PROBLEM REQUIREMENTS: When you reach the line that contains "Definition smul (c" in the data below, start reproducing lines exactly, and stop after the line that contains "Fixpoint bc_rev (s".

Saved data entries
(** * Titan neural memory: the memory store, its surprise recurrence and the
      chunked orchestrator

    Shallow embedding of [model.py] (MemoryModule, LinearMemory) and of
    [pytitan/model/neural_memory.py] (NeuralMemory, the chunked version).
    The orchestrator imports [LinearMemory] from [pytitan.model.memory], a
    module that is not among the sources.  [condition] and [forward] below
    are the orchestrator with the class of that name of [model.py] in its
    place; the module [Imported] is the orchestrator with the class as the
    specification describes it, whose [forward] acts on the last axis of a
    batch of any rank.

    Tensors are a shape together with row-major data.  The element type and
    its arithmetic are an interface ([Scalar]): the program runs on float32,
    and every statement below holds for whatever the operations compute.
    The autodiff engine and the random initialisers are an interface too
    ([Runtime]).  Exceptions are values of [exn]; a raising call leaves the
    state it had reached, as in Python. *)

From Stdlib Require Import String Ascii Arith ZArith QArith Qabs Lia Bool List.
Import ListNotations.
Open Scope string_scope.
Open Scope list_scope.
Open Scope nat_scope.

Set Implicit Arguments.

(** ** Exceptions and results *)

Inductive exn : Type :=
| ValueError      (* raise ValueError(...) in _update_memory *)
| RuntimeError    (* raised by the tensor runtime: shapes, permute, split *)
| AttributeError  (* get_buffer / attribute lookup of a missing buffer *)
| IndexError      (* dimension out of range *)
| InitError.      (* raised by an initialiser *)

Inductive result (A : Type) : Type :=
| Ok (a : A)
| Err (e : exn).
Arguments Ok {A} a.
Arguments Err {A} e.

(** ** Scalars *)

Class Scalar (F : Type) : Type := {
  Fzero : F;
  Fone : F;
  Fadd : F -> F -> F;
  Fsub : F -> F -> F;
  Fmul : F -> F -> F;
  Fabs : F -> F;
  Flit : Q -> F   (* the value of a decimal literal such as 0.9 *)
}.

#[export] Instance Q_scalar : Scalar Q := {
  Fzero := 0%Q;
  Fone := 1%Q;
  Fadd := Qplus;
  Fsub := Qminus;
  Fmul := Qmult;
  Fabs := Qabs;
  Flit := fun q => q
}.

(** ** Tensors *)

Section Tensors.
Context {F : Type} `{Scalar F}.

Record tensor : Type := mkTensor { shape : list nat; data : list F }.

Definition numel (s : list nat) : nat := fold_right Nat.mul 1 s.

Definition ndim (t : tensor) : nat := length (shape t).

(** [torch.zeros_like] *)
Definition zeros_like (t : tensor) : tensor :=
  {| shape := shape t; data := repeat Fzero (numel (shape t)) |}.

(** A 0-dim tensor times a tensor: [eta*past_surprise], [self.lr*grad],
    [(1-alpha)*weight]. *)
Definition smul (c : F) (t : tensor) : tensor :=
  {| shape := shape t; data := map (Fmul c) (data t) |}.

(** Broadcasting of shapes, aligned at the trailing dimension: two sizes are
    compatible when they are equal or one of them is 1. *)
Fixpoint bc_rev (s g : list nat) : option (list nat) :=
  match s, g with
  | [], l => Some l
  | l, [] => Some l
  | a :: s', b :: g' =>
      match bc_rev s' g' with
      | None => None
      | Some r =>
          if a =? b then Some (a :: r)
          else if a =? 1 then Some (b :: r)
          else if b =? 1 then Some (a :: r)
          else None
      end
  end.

* * *

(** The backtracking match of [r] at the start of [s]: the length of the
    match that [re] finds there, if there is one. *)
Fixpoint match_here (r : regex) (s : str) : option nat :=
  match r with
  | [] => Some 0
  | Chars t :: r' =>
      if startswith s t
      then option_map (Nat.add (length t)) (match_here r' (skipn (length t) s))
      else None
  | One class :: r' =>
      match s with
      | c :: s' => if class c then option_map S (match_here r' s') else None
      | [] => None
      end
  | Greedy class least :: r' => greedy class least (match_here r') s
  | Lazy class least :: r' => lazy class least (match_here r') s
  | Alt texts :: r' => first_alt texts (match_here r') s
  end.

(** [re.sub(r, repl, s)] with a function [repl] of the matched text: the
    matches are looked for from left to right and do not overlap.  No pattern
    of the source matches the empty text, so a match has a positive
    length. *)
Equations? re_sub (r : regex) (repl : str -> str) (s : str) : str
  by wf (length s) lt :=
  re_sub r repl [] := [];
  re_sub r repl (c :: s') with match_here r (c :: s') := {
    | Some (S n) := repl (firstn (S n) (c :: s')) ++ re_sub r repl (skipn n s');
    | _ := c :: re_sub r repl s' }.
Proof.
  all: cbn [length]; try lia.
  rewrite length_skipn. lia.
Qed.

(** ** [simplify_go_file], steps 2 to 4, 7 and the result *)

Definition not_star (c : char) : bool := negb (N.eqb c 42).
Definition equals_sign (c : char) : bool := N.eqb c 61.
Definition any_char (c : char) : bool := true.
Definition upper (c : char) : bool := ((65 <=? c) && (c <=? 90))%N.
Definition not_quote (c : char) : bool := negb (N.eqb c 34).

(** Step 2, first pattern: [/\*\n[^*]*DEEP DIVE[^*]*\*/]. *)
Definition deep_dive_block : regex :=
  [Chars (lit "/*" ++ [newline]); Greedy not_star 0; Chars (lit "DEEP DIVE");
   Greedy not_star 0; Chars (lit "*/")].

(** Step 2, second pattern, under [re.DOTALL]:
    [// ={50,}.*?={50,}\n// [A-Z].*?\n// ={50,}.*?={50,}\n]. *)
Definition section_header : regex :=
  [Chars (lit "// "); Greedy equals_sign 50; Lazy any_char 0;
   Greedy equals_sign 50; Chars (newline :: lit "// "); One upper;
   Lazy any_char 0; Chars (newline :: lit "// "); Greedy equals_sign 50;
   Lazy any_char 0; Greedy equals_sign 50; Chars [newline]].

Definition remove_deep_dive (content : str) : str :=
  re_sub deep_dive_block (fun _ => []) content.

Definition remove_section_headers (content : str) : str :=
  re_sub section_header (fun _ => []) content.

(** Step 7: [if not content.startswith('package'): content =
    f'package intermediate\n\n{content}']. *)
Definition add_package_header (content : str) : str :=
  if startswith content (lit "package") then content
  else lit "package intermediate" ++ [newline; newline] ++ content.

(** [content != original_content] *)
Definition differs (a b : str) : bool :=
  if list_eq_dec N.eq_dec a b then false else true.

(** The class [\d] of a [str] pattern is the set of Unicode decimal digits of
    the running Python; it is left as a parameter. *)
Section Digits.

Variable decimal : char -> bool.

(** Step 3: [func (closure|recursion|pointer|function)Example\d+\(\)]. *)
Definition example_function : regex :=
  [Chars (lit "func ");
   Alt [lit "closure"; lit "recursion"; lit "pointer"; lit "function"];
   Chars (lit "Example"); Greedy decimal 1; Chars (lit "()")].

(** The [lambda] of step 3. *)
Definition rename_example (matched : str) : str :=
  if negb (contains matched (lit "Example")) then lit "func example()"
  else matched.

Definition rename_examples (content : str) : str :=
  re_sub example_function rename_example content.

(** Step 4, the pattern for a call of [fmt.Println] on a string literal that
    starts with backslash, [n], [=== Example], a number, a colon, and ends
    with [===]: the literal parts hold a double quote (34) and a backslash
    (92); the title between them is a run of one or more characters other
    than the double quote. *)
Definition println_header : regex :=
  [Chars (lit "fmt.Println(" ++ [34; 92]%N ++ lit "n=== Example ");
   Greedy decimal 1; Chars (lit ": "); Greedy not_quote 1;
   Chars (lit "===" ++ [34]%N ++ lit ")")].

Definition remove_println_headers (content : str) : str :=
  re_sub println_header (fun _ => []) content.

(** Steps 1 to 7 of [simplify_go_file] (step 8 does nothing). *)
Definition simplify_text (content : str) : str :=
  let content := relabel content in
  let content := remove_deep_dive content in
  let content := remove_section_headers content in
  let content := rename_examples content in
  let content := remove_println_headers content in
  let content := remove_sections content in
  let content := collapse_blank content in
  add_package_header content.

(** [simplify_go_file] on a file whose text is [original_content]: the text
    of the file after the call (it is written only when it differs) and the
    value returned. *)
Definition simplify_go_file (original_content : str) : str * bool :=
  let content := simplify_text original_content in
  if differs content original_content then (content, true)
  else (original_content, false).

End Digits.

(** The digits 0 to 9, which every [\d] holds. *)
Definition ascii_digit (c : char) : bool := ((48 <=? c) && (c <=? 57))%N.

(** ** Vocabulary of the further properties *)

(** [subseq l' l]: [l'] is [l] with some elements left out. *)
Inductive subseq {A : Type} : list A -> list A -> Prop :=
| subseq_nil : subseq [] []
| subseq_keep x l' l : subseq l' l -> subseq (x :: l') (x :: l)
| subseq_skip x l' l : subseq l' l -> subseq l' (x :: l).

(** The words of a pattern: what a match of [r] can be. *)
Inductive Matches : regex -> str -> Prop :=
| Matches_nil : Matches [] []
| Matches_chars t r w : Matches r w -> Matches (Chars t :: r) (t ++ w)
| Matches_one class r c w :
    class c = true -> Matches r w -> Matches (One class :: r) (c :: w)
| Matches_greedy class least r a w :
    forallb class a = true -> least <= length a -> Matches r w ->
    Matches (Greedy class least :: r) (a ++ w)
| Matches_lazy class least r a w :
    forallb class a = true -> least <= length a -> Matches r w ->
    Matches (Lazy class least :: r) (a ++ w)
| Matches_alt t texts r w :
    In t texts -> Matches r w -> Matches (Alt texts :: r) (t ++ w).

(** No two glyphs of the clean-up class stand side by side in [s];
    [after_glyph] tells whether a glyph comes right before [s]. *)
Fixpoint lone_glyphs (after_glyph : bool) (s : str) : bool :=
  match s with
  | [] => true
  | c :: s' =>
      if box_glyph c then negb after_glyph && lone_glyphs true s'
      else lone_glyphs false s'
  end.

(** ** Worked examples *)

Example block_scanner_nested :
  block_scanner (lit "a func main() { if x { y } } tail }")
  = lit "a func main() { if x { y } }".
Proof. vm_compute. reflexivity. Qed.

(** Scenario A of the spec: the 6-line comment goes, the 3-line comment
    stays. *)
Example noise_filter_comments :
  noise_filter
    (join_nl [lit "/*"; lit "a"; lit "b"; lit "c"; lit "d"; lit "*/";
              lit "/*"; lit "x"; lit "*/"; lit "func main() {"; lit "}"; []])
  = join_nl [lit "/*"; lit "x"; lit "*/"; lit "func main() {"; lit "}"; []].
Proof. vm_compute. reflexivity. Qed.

...

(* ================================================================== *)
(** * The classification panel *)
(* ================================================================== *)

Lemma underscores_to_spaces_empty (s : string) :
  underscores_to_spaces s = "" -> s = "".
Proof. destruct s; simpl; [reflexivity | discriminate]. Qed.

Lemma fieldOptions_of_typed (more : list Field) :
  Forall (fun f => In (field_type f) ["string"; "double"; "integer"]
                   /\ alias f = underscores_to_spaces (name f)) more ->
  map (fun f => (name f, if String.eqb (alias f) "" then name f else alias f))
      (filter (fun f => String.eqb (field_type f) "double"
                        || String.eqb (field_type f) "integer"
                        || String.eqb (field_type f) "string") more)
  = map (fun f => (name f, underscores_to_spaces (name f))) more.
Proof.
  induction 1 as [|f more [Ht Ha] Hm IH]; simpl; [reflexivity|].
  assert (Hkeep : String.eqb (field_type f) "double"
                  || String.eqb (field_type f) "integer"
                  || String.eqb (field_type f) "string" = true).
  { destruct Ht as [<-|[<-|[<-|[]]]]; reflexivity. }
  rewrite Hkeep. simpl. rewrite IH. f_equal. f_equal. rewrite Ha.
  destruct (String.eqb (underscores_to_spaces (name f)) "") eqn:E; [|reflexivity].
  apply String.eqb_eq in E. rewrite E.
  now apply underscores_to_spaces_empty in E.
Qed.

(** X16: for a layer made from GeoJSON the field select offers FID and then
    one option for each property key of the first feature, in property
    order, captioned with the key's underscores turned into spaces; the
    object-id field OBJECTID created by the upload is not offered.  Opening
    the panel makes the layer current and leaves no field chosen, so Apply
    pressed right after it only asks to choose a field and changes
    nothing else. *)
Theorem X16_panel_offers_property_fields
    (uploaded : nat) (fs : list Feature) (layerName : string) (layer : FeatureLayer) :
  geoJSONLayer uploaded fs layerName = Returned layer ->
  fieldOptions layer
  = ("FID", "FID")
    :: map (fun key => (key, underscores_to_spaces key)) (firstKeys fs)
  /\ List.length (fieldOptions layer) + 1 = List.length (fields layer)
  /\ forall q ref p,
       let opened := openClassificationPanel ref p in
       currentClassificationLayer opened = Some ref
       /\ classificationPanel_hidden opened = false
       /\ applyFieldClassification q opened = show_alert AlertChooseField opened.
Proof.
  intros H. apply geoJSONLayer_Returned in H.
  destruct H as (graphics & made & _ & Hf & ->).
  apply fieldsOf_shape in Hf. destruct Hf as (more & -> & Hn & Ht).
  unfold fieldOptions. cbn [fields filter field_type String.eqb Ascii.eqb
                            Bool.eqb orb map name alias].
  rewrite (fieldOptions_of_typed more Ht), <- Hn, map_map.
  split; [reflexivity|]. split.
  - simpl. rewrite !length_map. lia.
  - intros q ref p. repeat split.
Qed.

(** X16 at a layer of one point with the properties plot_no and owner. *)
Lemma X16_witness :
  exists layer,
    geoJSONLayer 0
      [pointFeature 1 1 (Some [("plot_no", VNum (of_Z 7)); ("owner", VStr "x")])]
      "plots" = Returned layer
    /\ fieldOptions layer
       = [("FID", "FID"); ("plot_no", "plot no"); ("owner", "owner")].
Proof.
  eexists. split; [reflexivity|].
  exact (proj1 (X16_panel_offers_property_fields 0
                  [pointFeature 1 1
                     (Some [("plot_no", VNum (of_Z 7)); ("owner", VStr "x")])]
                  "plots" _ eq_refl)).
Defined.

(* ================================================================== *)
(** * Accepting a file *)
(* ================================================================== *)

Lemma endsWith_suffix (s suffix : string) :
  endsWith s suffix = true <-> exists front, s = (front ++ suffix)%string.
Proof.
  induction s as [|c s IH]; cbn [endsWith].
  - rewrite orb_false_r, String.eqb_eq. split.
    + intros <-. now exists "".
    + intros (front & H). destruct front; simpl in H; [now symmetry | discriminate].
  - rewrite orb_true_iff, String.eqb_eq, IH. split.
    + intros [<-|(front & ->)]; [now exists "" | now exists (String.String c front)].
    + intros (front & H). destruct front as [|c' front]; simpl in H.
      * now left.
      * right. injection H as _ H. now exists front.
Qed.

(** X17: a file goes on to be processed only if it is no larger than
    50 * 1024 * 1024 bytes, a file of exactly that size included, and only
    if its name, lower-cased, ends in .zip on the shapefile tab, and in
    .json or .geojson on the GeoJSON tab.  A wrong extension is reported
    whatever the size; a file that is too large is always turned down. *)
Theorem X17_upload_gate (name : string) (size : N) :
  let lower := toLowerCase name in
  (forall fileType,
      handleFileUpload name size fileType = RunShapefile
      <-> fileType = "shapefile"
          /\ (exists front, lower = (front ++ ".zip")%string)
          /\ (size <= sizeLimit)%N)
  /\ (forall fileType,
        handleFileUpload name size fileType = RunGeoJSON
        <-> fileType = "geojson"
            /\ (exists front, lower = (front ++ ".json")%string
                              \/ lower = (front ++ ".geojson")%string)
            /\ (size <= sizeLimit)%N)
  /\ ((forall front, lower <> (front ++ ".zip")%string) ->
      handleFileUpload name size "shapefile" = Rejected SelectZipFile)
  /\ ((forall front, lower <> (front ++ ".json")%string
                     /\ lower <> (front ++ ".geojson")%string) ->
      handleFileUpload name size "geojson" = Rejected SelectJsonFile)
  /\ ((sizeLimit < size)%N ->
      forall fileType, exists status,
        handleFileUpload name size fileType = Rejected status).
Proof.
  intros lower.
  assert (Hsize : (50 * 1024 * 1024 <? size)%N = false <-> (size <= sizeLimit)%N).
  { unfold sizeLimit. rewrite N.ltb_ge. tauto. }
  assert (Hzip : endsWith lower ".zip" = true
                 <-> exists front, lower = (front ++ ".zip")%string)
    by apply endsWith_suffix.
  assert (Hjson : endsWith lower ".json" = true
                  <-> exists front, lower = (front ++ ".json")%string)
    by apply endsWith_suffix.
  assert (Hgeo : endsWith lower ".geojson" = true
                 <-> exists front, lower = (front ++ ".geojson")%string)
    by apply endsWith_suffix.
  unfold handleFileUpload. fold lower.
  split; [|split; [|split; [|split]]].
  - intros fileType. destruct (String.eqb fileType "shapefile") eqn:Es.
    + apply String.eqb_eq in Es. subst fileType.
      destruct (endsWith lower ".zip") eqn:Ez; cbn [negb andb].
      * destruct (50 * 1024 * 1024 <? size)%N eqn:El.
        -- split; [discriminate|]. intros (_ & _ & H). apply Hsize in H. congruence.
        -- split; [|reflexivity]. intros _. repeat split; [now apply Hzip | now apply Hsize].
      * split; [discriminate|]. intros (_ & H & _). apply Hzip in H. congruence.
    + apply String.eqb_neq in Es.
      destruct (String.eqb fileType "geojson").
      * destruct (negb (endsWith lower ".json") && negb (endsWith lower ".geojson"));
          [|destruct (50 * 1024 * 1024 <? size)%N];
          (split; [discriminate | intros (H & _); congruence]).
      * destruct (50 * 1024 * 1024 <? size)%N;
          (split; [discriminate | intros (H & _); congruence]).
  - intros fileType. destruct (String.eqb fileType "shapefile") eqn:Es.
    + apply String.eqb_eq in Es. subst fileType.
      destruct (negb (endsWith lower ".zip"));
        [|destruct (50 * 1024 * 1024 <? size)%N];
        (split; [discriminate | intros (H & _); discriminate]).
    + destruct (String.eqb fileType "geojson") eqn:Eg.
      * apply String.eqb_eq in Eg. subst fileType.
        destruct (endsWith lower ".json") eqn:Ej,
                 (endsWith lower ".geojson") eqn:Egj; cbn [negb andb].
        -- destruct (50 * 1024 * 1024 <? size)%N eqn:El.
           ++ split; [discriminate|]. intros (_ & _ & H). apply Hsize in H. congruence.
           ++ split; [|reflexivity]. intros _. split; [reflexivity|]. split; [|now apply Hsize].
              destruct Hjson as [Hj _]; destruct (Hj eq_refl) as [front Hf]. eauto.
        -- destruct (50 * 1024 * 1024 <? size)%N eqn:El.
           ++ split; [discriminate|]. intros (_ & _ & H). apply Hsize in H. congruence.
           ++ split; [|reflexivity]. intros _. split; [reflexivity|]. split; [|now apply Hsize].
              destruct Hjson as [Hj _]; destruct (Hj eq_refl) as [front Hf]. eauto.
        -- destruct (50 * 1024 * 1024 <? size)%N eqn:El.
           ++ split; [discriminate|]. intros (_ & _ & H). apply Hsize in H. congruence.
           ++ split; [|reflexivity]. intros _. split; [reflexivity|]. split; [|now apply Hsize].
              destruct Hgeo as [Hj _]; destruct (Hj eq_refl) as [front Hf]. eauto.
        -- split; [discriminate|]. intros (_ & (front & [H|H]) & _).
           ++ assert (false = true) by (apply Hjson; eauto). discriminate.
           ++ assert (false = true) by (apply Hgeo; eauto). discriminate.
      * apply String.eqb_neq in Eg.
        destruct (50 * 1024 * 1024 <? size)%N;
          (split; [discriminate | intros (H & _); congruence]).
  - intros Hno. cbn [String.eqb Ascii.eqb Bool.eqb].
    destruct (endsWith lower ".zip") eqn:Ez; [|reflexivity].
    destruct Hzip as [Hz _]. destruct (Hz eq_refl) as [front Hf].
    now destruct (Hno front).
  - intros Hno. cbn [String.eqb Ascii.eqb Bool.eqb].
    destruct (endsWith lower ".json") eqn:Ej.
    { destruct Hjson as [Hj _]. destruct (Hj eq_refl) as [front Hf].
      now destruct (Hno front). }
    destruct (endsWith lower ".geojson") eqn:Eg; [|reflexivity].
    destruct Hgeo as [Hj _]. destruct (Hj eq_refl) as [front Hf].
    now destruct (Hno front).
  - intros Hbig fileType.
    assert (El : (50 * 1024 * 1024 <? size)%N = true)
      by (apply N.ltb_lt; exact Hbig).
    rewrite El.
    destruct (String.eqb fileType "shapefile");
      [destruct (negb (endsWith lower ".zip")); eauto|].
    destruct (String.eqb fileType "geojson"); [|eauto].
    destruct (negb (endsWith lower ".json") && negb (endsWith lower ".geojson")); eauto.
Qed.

TASK SOLUTION:
Definition smul (c : F) (t : tensor) : tensor :=
  {| shape := shape t; data := map (Fmul c) (data t) |}.

(** Broadcasting of shapes, aligned at the trailing dimension: two sizes are
    compatible when they are equal or one of them is 1. *)
Fixpoint bc_rev (s g : list nat) : option (list nat) :=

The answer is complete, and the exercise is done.